Exercise aim:
Go through the entries below and tally the lines holding "export"; please reply with the number only.

-*-

(* ===== verification/Bloom.v ===== *)
(** Bloom filters of tables: src/bloom/bloom.go, with the interface of filter policies in
    src/internal/base/options.go and its use by tables in src/sstable/filter.go.

    Hash blocks come from a pool and hold leftovers.  The theorem at the end states that
    a filter never denies a key that was added to it. *)
From S2P Require Import Prelude.
From Stdlib Require Import Floats.SpecFloat.

Local Open Scope Z_scope.

(** ** Filter policies (internal/base/options.go) *)

(** A policy and its writers.  [Finish] gets the buffer to append to as its bytes up to the
    capacity and its length. *)
Class FilterPolicy := {
  FilterWriter : Type;
  Name : string;
  NewWriter : FilterWriter;
  policy_AddKey : FilterWriter -> bytes -> go FilterWriter;
  policy_Finish : FilterWriter -> bytes -> nat -> go (FilterWriter * (bytes * nat));
  policy_MayContain : bytes -> bytes -> go bool;
}.

(** What the documentation of the interface promises, for up to [limit] keys: [holds w
    keys] is the set of keys since the writer was made or finished. *)
Class FilterPolicyLaws (P : FilterPolicy) (limit : nat) := {
  holds : FilterWriter -> list bytes -> Prop;
  holds_new : holds NewWriter [];
  holds_add w keys k :
    holds w keys -> (length keys < limit)%nat ->
    exists w', policy_AddKey w k = Ret w' /\ holds w' (keys ++ [k]);
  holds_finish w keys arr len :
    holds w keys -> (length keys <= limit)%nat -> (len <= length arr)%nat ->
    exists w' arr' len',
      policy_Finish w arr len = Ret (w', (arr', len')) /\ holds w' [] /\
      (len <= len' <= length arr')%nat /\ take len arr' = take len arr /\
      forall k, k ∈ keys -> policy_MayContain (slice arr' len len') k = Ret true;
}.

(** ** The filter of a table (sstable/filter.go) *)
Section table.
Context {P : FilterPolicy}.

Record FilterMetrics := mkFilterMetrics { fm_Hits : Z; fm_Misses : Z }.
Definition mayContain (metrics : option FilterMetrics) (data key : bytes)
    : go (bool * option FilterMetrics) :=
  mayContain ← policy_MayContain data key;
  Ret (mayContain,
    (fun m => if mayContain : bool then mkFilterMetrics (fm_Hits m) (i64 (fm_Misses m + 1))
              else mkFilterMetrics (i64 (fm_Hits m + 1)) (fm_Misses m)) <$> metrics).

Record table_filter_writer := mkTableFilterWriter { tw_writer : FilterWriter; tw_count : Z }.
Definition new_table_filter_writer : table_filter_writer := mkTableFilterWriter NewWriter 0.
Definition addKey (f : table_filter_writer) (key : bytes) : go table_filter_writer :=
  w ← policy_AddKey (tw_writer f) key;
  Ret (mkTableFilterWriter w (i64 (tw_count f + 1))).
(** [None] is the nil slice: no filter is written. *)
Definition finish (f : table_filter_writer) : go (table_filter_writer * option bytes) :=
  if tw_count f =? 0 then Ret (f, None) else
  '(w, (arr, len)) ← policy_Finish (tw_writer f) [] 0;
  Ret (mkTableFilterWriter w (tw_count f), Some (take len arr)).
Definition metaName : string := "fullfilter." ++ Name.

Fixpoint addKeys (f : table_filter_writer) (keys : list bytes) : go table_filter_writer :=
  match keys with
  | [] => Ret f
  | k :: keys => f ← addKey f k; addKeys f keys
  end.
End table.

(** ** The hash *)
Definition hash_m : Z := 0xc6a4a793.
Definition hash_seed : Z := 0xbc9f1d34.
(** [uint32(int8(b))]. *)
Definition sign_extend (b : byte) : Z := if b2z b <? 128 then b2z b else u32 (b2z b - 256).

Fixpoint hash_loop (b : bytes) (h : Z) : bytes * Z :=
  match b with
  | b0 :: b1 :: b2 :: b3 :: rest =>
      let h := u32 (h + Z.lor (Z.lor (Z.lor (b2z b0) (Z.shiftl (b2z b1) 8))
                                 (Z.shiftl (b2z b2) 16)) (Z.shiftl (b2z b3) 24)) in
      let h := u32 (h * hash_m) in
      hash_loop rest (Z.lxor h (Z.shiftr h 16))
  | _ => (b, h)
  end.
Definition hash (b : bytes) : Z :=
  let '(b, h) := hash_loop b (Z.lxor hash_seed (u32 (u32 (Z.of_nat (length b)) * hash_m))) in
  let last h b0 :=
    let h := u32 (h + sign_extend b0) in
    let h := u32 (h * hash_m) in
    Z.lxor h (Z.shiftr h 24) in
  match b with
  | [b0; b1; b2] =>
      let h := u32 (h + u32 (Z.shiftl (sign_extend b2) 16)) in
      let h := u32 (h + u32 (Z.shiftl (sign_extend b1) 8)) in
      last h b0
  | [b0; b1] =>
      let h := u32 (h + u32 (Z.shiftl (sign_extend b1) 8)) in
      last h b0
  | [b0] => last h b0
  | _ => h
  end.

(** [h>>17 | h<<15]. *)
Definition rotate (h : Z) : Z := Z.lor (Z.shiftr h 17) (u32 (Z.shiftl h 15)).

(** ** Reading a filter *)
Definition cacheLineSize : Z := 64.
Definition cacheLineBits : Z := cacheLineSize * 8.

Fixpoint mayContain_loop (f : bytes) (j : nat) (b h delta lineBits : Z) : go bool :=
  match j with
  | O => Ret true
  | S j =>
      if lineBits =? 0 then Panic "integer divide by zero" else
      let bitPos := u32 (b + h mod lineBits) in
      match f !! Z.to_nat (bitPos / 8) with
      | None => Panic "index out of range"
      | Some x =>
          if Z.land (b2z x) (u8 (Z.shiftl 1 (bitPos mod 8))) =? 0 then Ret false
          else mayContain_loop f j b (u32 (h + delta)) delta lineBits
      end
  end.
Definition tableFilter_MayContain (f key : bytes) : go bool :=
  if (length f <=? 5)%nat then Ret false else
  let n := (length f - 5)%nat in
  let nProbes := b2z (default Byte.x00 (f !! n)) in
  let nLines := Uint32 (drop (n + 1) f) in
  if nLines =? 0 then Panic "integer divide by zero" else
  let lineBits := u32 (8 * (u32 (Z.of_nat n) / nLines)) in
  let h := hash key in
  let b := u32 ((h mod nLines) * lineBits) in
  mayContain_loop f (Z.to_nat nProbes) b h (rotate h) lineBits.

(** ** Writing a filter *)

(** What the code takes from its surroundings: the block the pool gives when there are
    [n] blocks already, with whatever it holds, and the result of converting a
    floating point number that does not fit, which is up to the implementation of Go. *)
Class BloomEnv := {
  hashBlockPool_Get : nat -> list Z;
  float_overflow : spec_float -> Z;
}.
Definition hashBlockLen : nat := Z.to_nat 16384.
Class BloomEnvLaws (E : BloomEnv) := {
  pool_length n : length (hashBlockPool_Get n) = hashBlockLen;
  overflow_range x : 0 <= float_overflow x < 2 ^ 32;
}.

Section writer.
Context {E : BloomEnv}.

(** The product in double precision, and its conversion to [uint32]. *)
Definition float64 (n : Z) : spec_float := binary_normalize 53 1024 n 0 false.
Definition uint32_of_float (x : spec_float) : Z :=
  match x with
  | S754_zero _ => 0
  | S754_finite s m e =>
      let t := if e <? 0 then Z.shiftr (Z.pos m) (- e) else Z.shiftl (Z.pos m) e in
      let t := if s then - t else t in
      if (0 <=? t) && (t <? 2 ^ 32) then t else float_overflow x
  | _ => float_overflow x
  end.
Definition calculateProbes (bitsPerKey : Z) : Z :=
  let n := uint32_of_float
    (SFmul 53 1024 (float64 bitsPerKey) (S754_finite false 6214967485771284 (-53))) in
  let n := if n <? 1 then 1 else n in
  if 30 <? n then 30 else n.

(** [extend]: the buffer, given by its bytes up to the capacity and its length, with [n]
    more zero bytes.  [grow_cap] is the loop that finds the new capacity. *)
Fixpoint grow_cap (fuel : nat) (c want : nat) : go nat :=
  if (c <? want)%nat then
    match fuel with
    | O => Panic "out of fuel"
    | S fuel => grow_cap fuel (c + c / 4) want
    end
  else Ret c.
Definition extend (arr : bytes) (len n : nat) : go (bytes * nat) :=
  let want := (n + len)%nat in
  if (want <=? length arr)%nat
  then Ret (take len arr ++ replicate n Byte.x00 ++ drop want arr, want)
  else
    c ← grow_cap want 1024 want;
    Ret (take len arr ++ replicate n Byte.x00 ++ replicate (c - want) Byte.x00, want).

Record tableFilterWriter := mkTFW {
  tfw_bitsPerKey : Z;
  tfw_numHashes : nat;
  tfw_blocks : list (list Z);
  tfw_lastHash : Z;
}.
#[export] Instance settable_tfw : Settable tableFilterWriter :=
  fun w => mkTFW (tfw_bitsPerKey w) (tfw_numHashes w) (tfw_blocks w) (tfw_lastHash w).
Definition newTableFilterWriter (bitsPerKey : Z) : tableFilterWriter := mkTFW bitsPerKey 0 [] 0.

Definition AddKey (w : tableFilterWriter) (key : bytes) : go tableFilterWriter :=
  let h := hash key in
  if negb (tfw_numHashes w =? 0)%nat && (h =? tfw_lastHash w) then Ret w else
  let ofs := (tfw_numHashes w mod hashBlockLen)%nat in
  let blocks := if (ofs =? 0)%nat then tfw_blocks w ++ [hashBlockPool_Get (length (tfw_blocks w))]
                else tfw_blocks w in
  match last blocks with
  | None => Panic "index out of range"
  | Some b =>
      if (length b <=? ofs)%nat then Panic "index out of range" else
      Ret (w <| tfw_blocks := <[(length blocks - 1)%nat := <[ofs := h]> b]> blocks |>
             <| tfw_numHashes := S (tfw_numHashes w) |> <| tfw_lastHash := h |>)
  end.

(** [filter[bitPos/8] |= 1 << (bitPos % 8)]. *)
Definition set_bit (filter : bytes) (bitPos : Z) : go bytes :=
  match filter !! Z.to_nat (bitPos / 8) with
  | None => Panic "index out of range"
  | Some x =>
      Ret (<[Z.to_nat (bitPos / 8) := z2b (Z.lor (b2z x) (u8 (Z.shiftl 1 (bitPos mod 8))))]> filter)
  end.
Fixpoint probe_loop (filter : bytes) (i : nat) (b h delta : Z) : go bytes :=
  match i with
  | O => Ret filter
  | S i =>
      filter ← set_bit filter (u32 (b + h mod cacheLineBits));
      probe_loop filter i b (u32 (h + delta)) delta
  end.
Fixpoint hashes_loop (filter : bytes) (nLines : Z) (nProbes : nat) (hs : list Z) : go bytes :=
  match hs with
  | [] => Ret filter
  | h :: hs =>
      if u32 nLines =? 0 then Panic "integer divide by zero" else
      let b := u32 ((h mod u32 nLines) * cacheLineBits) in
      filter ← probe_loop filter nProbes b h (rotate h);
      hashes_loop filter nLines nProbes hs
  end.
Fixpoint blocks_loop (filter : bytes) (nLines : Z) (nProbes : nat) (numHashes : nat)
    (blocks : list (list Z)) : go bytes :=
  match blocks with
  | [] => Ret filter
  | b :: blocks =>
      let len := match blocks with
                 | [] => if negb (numHashes mod hashBlockLen =? 0)%nat
                         then (numHashes mod hashBlockLen)%nat else hashBlockLen
                 | _ => hashBlockLen
                 end in
      filter ← hashes_loop filter nLines nProbes (take len b);
      blocks_loop filter nLines nProbes numHashes blocks
  end.

(** The number of cache lines, with 64-bit [int]. *)
Definition filter_lines (numHashes : nat) (bitsPerKey : Z) : Z :=
  if (numHashes =? 0)%nat then 0 else
  let nLines := Z.quot (i64 (i64 (Z.of_nat numHashes * bitsPerKey) + cacheLineBits - 1)) cacheLineBits in
  if Z.rem nLines 2 =? 0 then nLines + 1 else nLines.
Definition Finish (w : tableFilterWriter) (arr : bytes) (len : nat)
    : go (tableFilterWriter * (bytes * nat)) :=
  let nLines := filter_lines (tfw_numHashes w) (tfw_bitsPerKey w) in
  let nBytes := nLines * cacheLineSize in
  if nBytes + 5 <? 0 then Panic "slice bounds out of range" else
  '(arr, len') ← extend arr len (Z.to_nat (nBytes + 5));
  let filter := slice arr len len' in
  filter ←
    (if nLines =? 0 then Ret filter else
     let nProbes := calculateProbes (tfw_bitsPerKey w) in
     filter ← blocks_loop filter nLines (Z.to_nat nProbes) (tfw_numHashes w) (tfw_blocks w);
     let filter := <[Z.to_nat nBytes := z2b nProbes]> filter in
     Ret (copy_at filter (Z.to_nat nBytes + 1) (PutUint32 (u32 nLines))));
  Ret (w <| tfw_blocks := [] |> <| tfw_numHashes := 0%nat |>, (copy_at arr len filter, len')).
End writer.

#[export] Instance bloom_FilterPolicy {E : BloomEnv} (p : Z) : FilterPolicy := {|
  FilterWriter := tableFilterWriter;
  Name := "rocksdb.BuiltinBloomFilter";
  NewWriter := newTableFilterWriter p;
  policy_AddKey := AddKey;
  policy_Finish := Finish;
  policy_MayContain := tableFilter_MayContain;
|}.

(** ** Bits of a filter *)
Definition has_bit (f : bytes) (p : Z) : Prop :=
  exists x, f !! Z.to_nat (p / 8) = Some x /\ Z.testbit (b2z x) (p mod 8) = true.

Lemma bit_of_byte (x : byte) k :
  0 <= k < 8 -> (Z.land (b2z x) (u8 (Z.shiftl 1 k)) =? 0) = negb (Z.testbit (b2z x) k).
Proof.
  intros Hk. rewrite Z.shiftl_1_l.
  assert (u8 (2 ^ k) = 2 ^ k) as ->.
  { apply Z.mod_small. change 256 with (2 ^ 8).
    split; [apply Z.pow_nonneg; lia|apply Z.pow_lt_mono_r; lia]. }
  destruct (Z.testbit (b2z x) k) eqn:E; simpl.
  - apply Z.eqb_neq. intros H. apply (f_equal (fun z => Z.testbit z k)) in H.
    rewrite Z.land_spec, E, Z.pow2_bits_true, Z.bits_0 in H by lia. done.
  - apply Z.eqb_eq, Z.bits_inj'. intros n Hn. rewrite Z.land_spec, Z.bits_0.
    destruct (decide (n = k)) as [->|]; [by rewrite E|].
    by rewrite Z.pow2_bits_false, andb_false_r by lia.
Qed.

Lemma set_bit_ok f p :
  0 <= p -> (Z.to_nat (p / 8) < length f)%nat ->
  exists f', set_bit f p = Ret f' /\ length f' = length f /\ has_bit f' p /\
    forall q, has_bit f q -> has_bit f' q.
Proof.
  intros Hp Hlt. unfold set_bit. apply lookup_lt_is_Some in Hlt as [x Hx]. rewrite Hx.
  pose proof (Z.mod_pos_bound p 8 ltac:(lia)) as Hm.
  set (y := z2b _). assert (forall k, 0 <= k < 8 ->
    Z.testbit (b2z y) k = Z.testbit (b2z x) k || Z.testbit (2 ^ (p mod 8)) k) as Hy.
  { intros k Hk. unfold y, u8. rewrite b2z_z2b, Z.shiftl_1_l. change 256 with (2 ^ 8).
    by rewrite Z.mod_pow2_bits_low, Z.lor_spec, Z.mod_pow2_bits_low by lia. }
  eexists. split; [reflexivity|]. split; [by rewrite length_insert|]. split.
  - exists y. rewrite list_lookup_insert_eq by (by eapply lookup_lt_Some).
    split; [done|]. by rewrite Hy, Z.pow2_bits_true, orb_true_r by lia.
  - intros q (z & Hz & Hb). unfold has_bit.
    destruct (decide (Z.to_nat (q / 8) = Z.to_nat (p / 8))) as [E|].
    + rewrite E, Hx in Hz. injection Hz as <-. exists y.
      rewrite E, list_lookup_insert_eq by (by eapply lookup_lt_Some). split; [done|].
      rewrite Hy, Hb by (apply Z.mod_pos_bound; lia). done.
    + exists z. by rewrite list_lookup_insert_ne.
Qed.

-*-

Exercise output:
2